Task brief =>
In the data, find the word "reflexivity" and copy out every line that has it.

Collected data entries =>
******************************

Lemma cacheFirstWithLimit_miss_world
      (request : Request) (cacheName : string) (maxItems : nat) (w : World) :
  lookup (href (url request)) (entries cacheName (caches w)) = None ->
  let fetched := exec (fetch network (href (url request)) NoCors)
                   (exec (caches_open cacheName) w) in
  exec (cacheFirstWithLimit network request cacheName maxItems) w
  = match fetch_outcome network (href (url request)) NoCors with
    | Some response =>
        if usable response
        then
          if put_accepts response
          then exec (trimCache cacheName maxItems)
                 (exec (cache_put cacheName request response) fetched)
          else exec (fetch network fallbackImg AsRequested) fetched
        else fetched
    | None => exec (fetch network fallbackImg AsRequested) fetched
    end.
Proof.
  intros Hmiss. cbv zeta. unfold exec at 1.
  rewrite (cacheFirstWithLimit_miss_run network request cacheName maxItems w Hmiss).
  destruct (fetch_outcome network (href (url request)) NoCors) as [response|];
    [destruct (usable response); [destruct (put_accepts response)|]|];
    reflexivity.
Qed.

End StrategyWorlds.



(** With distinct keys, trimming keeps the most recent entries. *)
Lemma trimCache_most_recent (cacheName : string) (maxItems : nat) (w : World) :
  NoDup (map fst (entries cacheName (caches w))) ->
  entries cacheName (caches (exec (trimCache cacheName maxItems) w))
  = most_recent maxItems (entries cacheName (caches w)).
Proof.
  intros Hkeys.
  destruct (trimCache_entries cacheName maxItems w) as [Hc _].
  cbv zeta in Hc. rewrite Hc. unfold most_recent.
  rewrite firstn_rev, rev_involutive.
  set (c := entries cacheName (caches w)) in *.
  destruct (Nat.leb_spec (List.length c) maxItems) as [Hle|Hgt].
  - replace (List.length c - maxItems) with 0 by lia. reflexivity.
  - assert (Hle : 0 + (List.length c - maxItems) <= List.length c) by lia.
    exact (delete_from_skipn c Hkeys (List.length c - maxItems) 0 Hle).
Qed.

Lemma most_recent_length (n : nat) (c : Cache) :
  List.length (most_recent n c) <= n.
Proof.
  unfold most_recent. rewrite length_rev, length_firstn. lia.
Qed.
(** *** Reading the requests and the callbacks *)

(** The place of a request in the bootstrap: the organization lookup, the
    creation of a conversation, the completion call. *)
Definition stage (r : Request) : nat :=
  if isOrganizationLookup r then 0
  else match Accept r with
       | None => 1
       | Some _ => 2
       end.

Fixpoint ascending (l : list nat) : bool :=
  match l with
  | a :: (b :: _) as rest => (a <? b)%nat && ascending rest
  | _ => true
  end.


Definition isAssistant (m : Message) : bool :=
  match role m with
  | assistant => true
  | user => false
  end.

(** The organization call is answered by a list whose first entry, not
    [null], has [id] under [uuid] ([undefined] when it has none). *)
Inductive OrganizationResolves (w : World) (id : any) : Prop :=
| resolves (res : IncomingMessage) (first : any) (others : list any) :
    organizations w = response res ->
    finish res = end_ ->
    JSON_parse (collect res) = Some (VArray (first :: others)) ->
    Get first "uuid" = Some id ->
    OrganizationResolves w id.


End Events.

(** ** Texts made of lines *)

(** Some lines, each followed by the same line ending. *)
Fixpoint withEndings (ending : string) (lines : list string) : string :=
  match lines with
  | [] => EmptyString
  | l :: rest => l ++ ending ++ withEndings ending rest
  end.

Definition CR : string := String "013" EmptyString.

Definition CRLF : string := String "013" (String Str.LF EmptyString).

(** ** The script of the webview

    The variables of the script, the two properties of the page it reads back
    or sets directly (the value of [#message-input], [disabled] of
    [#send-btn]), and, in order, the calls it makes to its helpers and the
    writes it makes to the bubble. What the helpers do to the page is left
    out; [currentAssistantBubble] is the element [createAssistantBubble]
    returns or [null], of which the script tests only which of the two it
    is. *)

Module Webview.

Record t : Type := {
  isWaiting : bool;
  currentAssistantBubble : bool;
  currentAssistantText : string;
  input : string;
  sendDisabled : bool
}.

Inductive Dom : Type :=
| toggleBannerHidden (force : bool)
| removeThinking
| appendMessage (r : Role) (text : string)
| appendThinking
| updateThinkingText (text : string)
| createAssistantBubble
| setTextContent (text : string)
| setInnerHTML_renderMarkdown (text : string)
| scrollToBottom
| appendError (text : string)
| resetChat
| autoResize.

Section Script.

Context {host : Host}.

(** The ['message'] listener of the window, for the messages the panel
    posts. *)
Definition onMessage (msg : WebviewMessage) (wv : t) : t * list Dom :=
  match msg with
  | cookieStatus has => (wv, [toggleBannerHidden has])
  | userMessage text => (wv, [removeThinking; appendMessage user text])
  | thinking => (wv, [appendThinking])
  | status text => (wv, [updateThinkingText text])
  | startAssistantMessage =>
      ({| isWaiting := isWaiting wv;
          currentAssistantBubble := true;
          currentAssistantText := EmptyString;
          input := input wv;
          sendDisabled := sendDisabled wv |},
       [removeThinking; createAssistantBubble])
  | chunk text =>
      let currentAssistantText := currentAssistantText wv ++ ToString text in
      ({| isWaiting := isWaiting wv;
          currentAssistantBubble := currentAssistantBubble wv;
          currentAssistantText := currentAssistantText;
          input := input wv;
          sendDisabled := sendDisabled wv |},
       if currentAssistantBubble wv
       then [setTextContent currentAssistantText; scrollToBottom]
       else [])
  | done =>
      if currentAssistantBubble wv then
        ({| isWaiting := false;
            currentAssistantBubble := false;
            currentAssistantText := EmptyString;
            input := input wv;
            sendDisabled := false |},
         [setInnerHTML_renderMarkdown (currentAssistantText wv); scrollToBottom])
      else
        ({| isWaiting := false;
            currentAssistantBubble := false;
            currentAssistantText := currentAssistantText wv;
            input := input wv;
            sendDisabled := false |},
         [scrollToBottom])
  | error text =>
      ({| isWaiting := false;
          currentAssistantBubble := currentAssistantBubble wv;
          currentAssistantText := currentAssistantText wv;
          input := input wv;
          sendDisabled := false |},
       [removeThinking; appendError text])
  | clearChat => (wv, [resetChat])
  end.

******************************

Written solution =>
    reflexivity.
  - replace (List.length c - maxItems) with 0 by lia. reflexivity.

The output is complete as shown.